> [Given information]:
(* ===== verification/HeapPage.v ===== *)
(** * Heap pages in the cache

    What the slotted-page library proves of a page, restated for a page that is
    read and written through the pool: its stamps may change at any time, its
    tuples may not.  Generations stay below a bound that grows by one with every
    insertion. *)

From stdpp Require Import base tactics list numbers gmap.
From Stdlib Require Import ZArith Lia.
From S2P Require Import Prelude Turns Bytes Errors PageFormat Slotted SlottedSpec SlottedRefine SlottedCompact SlottedTrace Pager BTree Catalog Overflow Heap.
Local Open Scope Z_scope.
Local Open Scope bic_scope.

(** ** Stamps *)

Lemma same_u16 b b' a : same_page b b' -> 36 <= a -> a + 2 <= blen b - 8 -> u16_at b' a = u16_at b a.
Proof. intros Hs Ha Hl. unfold u16_at. by rewrite (same_sub b b') by (done || lia). Qed.
Lemma same_u32 b b' a : same_page b b' -> 36 <= a -> a + 4 <= blen b - 8 -> u32_at b' a = u32_at b a.
Proof. intros Hs Ha Hl. unfold u32_at. by rewrite (same_sub b b') by (done || lia). Qed.

Lemma same_content b b' : 72 <= blen b -> same_page b b' -> content_ok b -> content_ok b'.
Proof.
  intros Hb Hs [Ht Hc]. split; [by eapply typed_same|]. pose proof Hs as (Hl & _ & _ & Hrest). intros i x Hx Hi. rewrite <- Hl in Hi.
  apply (Hc i); [|done]. assert (Hi' : sub b 36 (blen b - 44) !! (i - 36)%nat = Some x).
  { rewrite Hrest. unfold sub. rewrite lookup_take_Some, lookup_drop. split; [|lia]. rewrite <- Hx. f_equal. lia. }
  unfold sub in Hi'. rewrite lookup_take_Some, lookup_drop in Hi'. destruct Hi' as [Hi' _]. rewrite <- Hi'. f_equal. lia.
Qed.

Lemma same_entry ps b b' i : wf ps b -> same_page b b' -> 0 <= i < cnt b -> entry b' i = entry b i.
Proof.
  intros W Hs Hi. destruct (cnt_bound ps b W) as (? & ? & ?). pose proof (wf_len _ _ W). unfold entry, e_off, e_len, e_gen.
  by rewrite !(same_u16 b b'), (same_u32 b b') by (done || lia).
Qed.

Lemma same_hdr ps b b' : wf ps b -> same_page b b' -> hdr b' = hdr b.
Proof.
  intros W Hs. pose proof (wf_len _ _ W). pose proof (wf_size _ _ W). unfold hdr, cnt, fstart, fend, pid, floor_of, u64_at.
  rewrite !(same_u16 b b'), (same_u32 b b') by (done || lia). by rewrite (same_sub b b') by (done || lia).
Qed.

Lemma same_view ps b b' i : wf ps b -> same_page b b' -> 0 <= i < cnt b -> view b' i = view b i.
Proof.
  intros W Hs Hi. apply view_same; [by eapply same_entry|]. intros Ho. destruct (cnt_bound ps b W) as (? & ? & ?).
  destruct (wf_live _ _ W i Hi Ho) as (? & ? & ?). pose proof (wf_len _ _ W). by rewrite (same_sub b b') by (done || lia).
Qed.
Lemma floor_step n s hp σ oA p : backed (hp_catalog hp) oA ps n s σ -> is_u64 p ->
  exists o s' oc, settles (fun _ => in_catalog (page_generation_floor p)) (s, hp) (Val o) (s', with_catalog oc hp) /\
    backed oc oA ps n s' σ /\ forall k, 0 <= k -> (forall A f, oA = Some A -> ac_floors A !! p = Some f -> 0 <= f <= k) -> 0 <= default 0 o <= k.
Proof.
  intros B Hp. destruct (catalog_step (fun _ => page_generation_floor p) (fun x A A' => A' = A /\ x = default 0 (ac_floors A !! p)) n n s hp σ oA)
    as (o & s' & oc & oA' & E & B' & HQ); [done|done| |].
  { intros c A C. destruct (floor_spec ps n (s, c) σ A p C Hp) as (w' & E & C'). exists (default 0 (ac_floors A !! p)), w', A. ands; try done. by apply settles_const. }
  exists o, s', oc. destruct oA as [A|], oA' as [A'|], o as [x|]; try done. destruct HQ as [-> ->]. split; [done|].
  split; [done|]. intros k Hk Hf. destruct (ac_floors A !! p) as [f|] eqn:Ef; cbn; [by apply (Hf A)|lia].
Qed.

Lemma register_step n s hp σ oA p free : backed (hp_catalog hp) oA ps (130 + n) s σ -> is_u64 p -> 0 <= free ->
  exists o s' oc oA', settles (fun _ => in_catalog (register_page p Heap free)) (s, hp) (Val o) (s', with_catalog oc hp) /\ backed oc oA' ps n s' σ /\
    match oA, oA' with
    | Some A, Some A' => exists c, A' = ac_add (EFree c p) (ac_add (EDir p (page_type_u8 Heap)) A)
    | None, None => True
    | _, _ => False
    end.
Proof.
  intros B Hp Hf. destruct (catalog_step (fun _ => register_page p Heap free) (fun _ A A' =>
    exists c, A' = ac_add (EFree c p) (ac_add (EDir p (page_type_u8 Heap)) A)) (130 + n) n s hp σ oA) as (o & s' & oc & oA' & E & B' & HQ); [done|lia| |].
  { intros c A C. destruct (register_spec ps Hps n (s, c) σ A p Heap free C Hp Hf) as (w' & E & C'). eexists tt, w', _.
    ands; [by apply settles_const|done|by eexists]. }
  exists o, s', oc, oA'. ands; try done. by destruct oA, oA', o.
Qed.

(** Catalogs of the same pages and floors whose free-space entries name pages of
    the heap. *)
Definition recatalogued (H : gmap Z PageHist) (oA oA' : option ACat) : Prop :=
  match oA, oA' with
  | None, None => True
  | Some A, Some A' => ac_pages A' = ac_pages A /\ ac_floors A' = ac_floors A /\
      forall c p, (c, p) ∈ ac_free A' -> (c, p) ∈ ac_free A \/ is_Some (H !! p)
  | _, _ => False
  end.

Lemma recatalogued_refl H oA : recatalogued H oA oA.
Proof. destruct oA as [A|]; [|done]. cbn. split; [done|]. split; [done|]. by left. Qed.

Lemma placed_recat k0 n w σ oA oA' H n' s' oc : placed k0 n w σ oA H -> recatalogued H oA oA' -> backed oc oA' ps n' s' σ ->
  placed k0 n' (s', with_catalog oc (snd w)) σ oA' H.
Proof.
  intros [B Pg R D Ls Fr Dr Fl] Hc B'. destruct oA as [A|], oA' as [A'|]; try done; split; cbn [fst snd with_catalog hp_catalog hp_candidates hp_pages]; try done;
    destruct Hc as (E1 & E2 & E3).
  - intros A0 c p [= <-] Hp. destruct (E3 c p Hp) as [Hin|]; [|done]. by eapply Fr.
  - intros A0 p [= <-]. rewrite E1. by apply Dr.
  - intros A0 p f [= <-]. rewrite E2. by apply Fl.
Qed.
Lemma delete_spec k n w σ oA H G l flag : holds k (65 + n) w σ oA H G -> issued H l ->
  exists r w' σ' oA' H', settles (fun turns => delete_inner turns l flag) w r w' /\ holds k n w' σ' oA' H' (base.delete l G) /\
    (forall l', issued H' l' <-> issued H l') /\ match G !! l with Some _ => r = Val tt | None => exists e, r = Err e /\ gone e = true end.
Proof.
  destruct w as [s hp]. intros Hh Hi. destruct (tuple_of_spec k (65 + n) s hp σ oA H G l Hh Hi) as (s1 & Hh1 & Ht). unfold delete_inner.
  destruct (G !! l) as [[v c]|] eqn:El.
  2: { destruct Ht as (e & E & Hg). exists (Err e), (s1, hp), σ, oA, H. rewrite delete_id by done. ands; [|eapply holds_weaken, Hh1; lia|done|by eauto].
       apply (settles_bind_err (fun _ => tuple_of l)). by apply settles_const. }
  destruct Ht as (t & Hst & Hat & E1). pose proof (tuple_issued ps k σ H l t (pl_pages _ _ _ _ _ _ _ (hh_placed _ _ _ _ _ _ _ Hh1)) Hat) as (_ & Hs & h & Hp & Htu).
  assert (Hx : exists x, decode_tuple t = Val x).
  { pose proof (decode_stored _ _ _ _ Hst) as Hd. destruct (_ <=? _); [by eexists|]. destruct Hd as (hd & Hd & _). by eexists. }
  destruct Hx as [x Hx]. rewrite Hx in E1. pose proof (hh_loose _ _ _ _ _ _ _ Hh l v c El) as Hlo.
  destruct (change_tuple (Slotted.delete l) (fun _ => True) (fun _ => hist_delete l h) (fun _ => None) k (65 + n) s1 hp σ oA H G l h Hh1 Hp) as (u & b' & s2 & E2 & _ & Hh2).
  { intros b Po. destruct (page_delete ps k _ b h l t Po Hs Htu) as (b' & E & Po'). by exists tt, b'. }
  { intros _ q. cbn. destruct (decide (q = key l)) as [->|]; [apply lookup_delete_eq|by apply lookup_delete_ne]. }
  { done. }
  cbv beta iota in Hh2. set (H2 := <[loc_page l := hist_delete l h]> H) in *.
  assert (Hkeep : forall p, p ∈ c.*1 -> <[loc_page l := b']> σ !! p = σ !! p /\ H2 !! p = None).
  { intros p Hc. destruct (Hlo p Hc) as (Hn & _). unfold H2. by rewrite !lookup_insert_ne by congruence. }
  destruct (release_spec k (65 + n) s2 hp _ oA H2 _ t v c x Hh2) as (s3 & σ3 & E3 & Hh3).
  { eapply stored_frame, Hst. intros p Hc. by apply Hkeep. }
  { done. }
  { intros p Hc. destruct (Hlo p Hc) as (_ & Hn & Ho). split; [by apply Hkeep|done]. }
  assert (Hdom : is_Some (H2 !! loc_page l)) by (unfold H2; by rewrite lookup_insert_eq).
  destruct (told_spec k n s3 hp σ3 oA H2 _ (loc_page l) (flag && bool_decide (is_Some (hp_catalog hp))) Hh3 Hdom) as (s4 & oc & oA4 & E4 & Hh4).
  set (hp' := if bool_decide (loc_page l ∈ hp_candidates hp) then with_catalog oc hp else remember (loc_page l) (with_catalog oc hp)).
  exists (Val tt), (s4, hp'), σ3, oA4, H2. ands; [| |by apply (issued_write H _ h)|done].
  - eapply settles_step; [exact E1|]. cbv beta. eapply settles_step; [unfold in_pool; cbn [fst snd]; by rewrite E2|]. cbv beta.
    eapply settles_bind; [exact E3|]. cbv beta. eapply settles_step; [done|]. cbv beta. cbn [snd]. eapply settles_bind; [exact E4|].
    apply settles_const. unfold modify, hp'. cbn [fst snd]. change (hp_candidates (with_catalog oc hp)) with (hp_candidates hp).
    by destruct (bool_decide (loc_page l ∈ hp_candidates hp)).
  - unfold hp'. destruct (bool_decide (loc_page l ∈ hp_candidates hp)); [done|]. by apply holds_remember.
Qed.

Lemma loose_pages c H H' G : loose c H G -> (forall p, p ∈ c.*1 -> H' !! p = None) -> loose c H' G.
Proof. intros Hlo Hn p Hp. destruct (Hlo p Hp) as (_ & H2). split; [by apply Hn|done]. Qed.
(* ===== verification/RootMoves.v ===== *)
(** * Roots that move

    A tree grows a new root when its old one splits.  Whoever recorded the root
    elsewhere learns of it from a mark the tree sets: as long as the mark is not
    set, the root is the one that was recorded.  This holds through every call of
    a tree, of the catalog and of the heap file. *)

From stdpp Require Import base tactics list numbers gmap.
From Stdlib Require Import ZArith Lia.
From S2P Require Import Prelude Turns Bytes Errors PageFormat Slotted Pager PoolInvariants Overflow BTreeNode BTree Catalog Heap.
Local Open Scope Z_scope.
Local Open Scope bic_scope.

(** The root is [r], or the tree says that it moved. *)
Definition marked (r : Z) (t : BTree) : Prop := root t = r \/ root_changed t = true.

(** The heap file has a catalog, with the root [r] or marked as moved. *)
Definition cataloged (r : Z) (h : HeapFile) : Prop := exists c, hp_catalog h = Some c /\ marked r (tree c).

Ltac keeping :=
  repeat first
    [ done
    | progress auto with keeps
    | apply keeps_bind; [|intros ?]
    | match goal with
      | |- keeps _ (if ?b then _ else _) => destruct b
      | |- keeps _ (match ?x with _ => _ end) => destruct x
      end ].

Section Tree.
Context {S : Type} {P : Pager S} (r : Z).
Abbreviation I := (fun w : S * BTree => marked r (snd w)).

Lemma keeps_on_pool {A} (m : st PageError S A) : keeps I (on_pool m).
Proof. intros [s t] H. unfold on_pool. cbn [fst snd]. by destruct (m s). Qed.
Hint Resolve keeps_on_pool : keeps.
Lemma keeps_page p : keeps I (page p).
Proof. unfold page. keeping. Qed.
Hint Resolve keeps_page : keeps.
Lemma keeps_update {A} p (m : nst A) : keeps I (update p m).
Proof. unfold update. keeping. Qed.
Hint Resolve keeps_update : keeps.

Lemma keeps_descend k : keeps I (descend k).
Proof.
  assert (Hl : forall left path current, keeps I (descend_loop k left path current)).
  { induction left as [|left IH]; intros path current; cbn [descend_loop]; keeping. }
  unfold descend, root_of. keeping.
Qed.
Hint Resolve keeps_descend : keeps.
Lemma keeps_last path : keeps I (last_of path).
Proof. unfold last_of. keeping. Qed.
Hint Resolve keeps_last : keeps.

Lemma keeps_separator path level : forall sep lc rc, keeps I (insert_separator path level sep lc rc).
Proof.
  induction level as [|level IH]; intros sep lc rc; cbn [insert_separator]; keeping.
  apply keeps_modify. intros w _. by right.
Qed.
Hint Resolve keeps_separator : keeps.

Lemma keeps_insert k v : keeps I (insert k v).
Proof. unfold insert, split_and_insert. keeping. Qed.
Lemma keeps_remove k : keeps I (remove k).
Proof. unfold remove. keeping. Qed.
Lemma keeps_tree_get k : keeps I (get k).
Proof. unfold get. keeping. Qed.
Lemma keeps_first turns start : keeps I (first_at_or_after turns start).
Proof.
  assert (Hl : forall turns b leaf, keeps I (first_loop turns start b leaf)).
  { intros n. induction n as [|n IH]; intros b leaf; cbn [first_loop]; keeping. }
  unfold first_at_or_after. keeping.
Qed.
End Tree.

Section Heap.
Context {S : Type} {P : Pager S} (r : Z).

(** The catalog's root is [r], or its tree says that it moved. *)
Definition cat_marked (w : S * Catalog) : Prop := marked r (tree (snd w)).
Definition heap_marked (w : S * HeapFile) : Prop := cataloged r (snd w).

Lemma keeps_on_tree {A} (m : st PageError (S * BTree) A) : keeps (fun w => marked r (snd w)) m -> keeps cat_marked (on_tree m).
Proof. intros Hm [s c] H. unfold on_tree. cbn [fst snd]. specialize (Hm (s, tree c) H). by destruct (m (s, tree c)) as [o [s' t']]. Qed.

Lemma keeps_tree_insert k v : keeps cat_marked (on_tree (insert k v)).
Proof. apply keeps_on_tree, keeps_insert. Qed.
Lemma keeps_tree_remove k : keeps cat_marked (on_tree (remove k)).
Proof. apply keeps_on_tree, keeps_remove. Qed.
Lemma keeps_tree_find turns k : keeps cat_marked (on_tree (first_at_or_after turns k)).
Proof. apply keeps_on_tree, keeps_first. Qed.
Lemma keeps_tree_look k : keeps cat_marked (on_tree (get k)).
Proof. apply keeps_on_tree, keeps_tree_get. Qed.
Hint Resolve keeps_tree_insert keeps_tree_remove keeps_tree_find keeps_tree_look : keeps.

Lemma keeps_in_pool {A} (m : st PageError S A) : keeps heap_marked (in_pool m).
Proof. intros [s t] H. unfold in_pool. cbn [fst snd]. by destruct (m s). Qed.
Lemma keeps_in_catalog {A} (m : st PageError (S * Catalog) A) : keeps cat_marked m -> keeps heap_marked (in_catalog m).
Proof.
  intros Hm [s hp] (c & Hc & H). unfold in_catalog. cbn [fst snd] in *. rewrite Hc.
  specialize (Hm (s, c) H). destruct (m (s, c)) as [o [s' c']]. by exists c'.
Qed.
Hint Resolve keeps_in_pool keeps_in_catalog : keeps.

Lemma keeps_register p t free : keeps heap_marked (in_catalog (register_page p t free)).
Proof. apply keeps_in_catalog. unfold register_page, size_of_pages. keeping. Qed.
Lemma keeps_update_free p before after : keeps heap_marked (in_catalog (update_free_space p before after)).
Proof. apply keeps_in_catalog. unfold update_free_space, size_of_pages. keeping. Qed.
Lemma keeps_find turns needed : keeps heap_marked (in_catalog (find_page_with_room turns needed)).
Proof. apply keeps_in_catalog. unfold find_page_with_room, size_of_pages. keeping. Qed.
Lemma keeps_floor p : keeps heap_marked (in_catalog (page_generation_floor p)).
Proof. apply keeps_in_catalog. unfold page_generation_floor. keeping. Qed.
Hint Resolve keeps_register keeps_update_free keeps_find keeps_floor : keeps.

Lemma keeps_caught {A} (m : st PageError (S * HeapFile) A) : keeps heap_marked m -> keeps heap_marked (caught m).
Proof. intros Hm w H. specialize (Hm w H). unfold caught. by destruct (m w). Qed.
Hint Resolve keeps_caught : keeps.

Lemma keeps_insert_tuple turns t : keeps heap_marked (insert_tuple turns t).
Proof.
  assert (Hc : forall cs, keeps heap_marked (try_candidates cs t)).
  { induction cs as [|c cs IH]; cbn [try_candidates]; keeping. }
  unfold insert_tuple, try_catalog, free_space_of, allocate_and_insert. keeping; apply keeps_modify; by intros [s hp].
Qed.
Hint Resolve keeps_insert_tuple : keeps.
Lemma keeps_make_tuple v : keeps heap_marked (make_tuple v).
Proof. unfold make_tuple. keeping. Qed.
Hint Resolve keeps_make_tuple : keeps.

Lemma keeps_heap_insert turns v : keeps heap_marked (heap_insert turns v).
Proof. unfold heap_insert. keeping. Qed.
Lemma keeps_heap_update turns l v : keeps heap_marked (heap_update turns l v).
Proof. unfold heap_update, tuple_of, release. keeping. Qed.
End Heap.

> [What you will do]: Copy back the listing above exactly, but only from the line with "Hint Resolve keeps_update : keeps." through the line with "assert (Hl : forall left", both ends included.

> [Your response]:
Hint Resolve keeps_update : keeps.

Lemma keeps_descend k : keeps I (descend k).
Proof.
  assert (Hl : forall left path current, keeps I (descend_loop k left path current)).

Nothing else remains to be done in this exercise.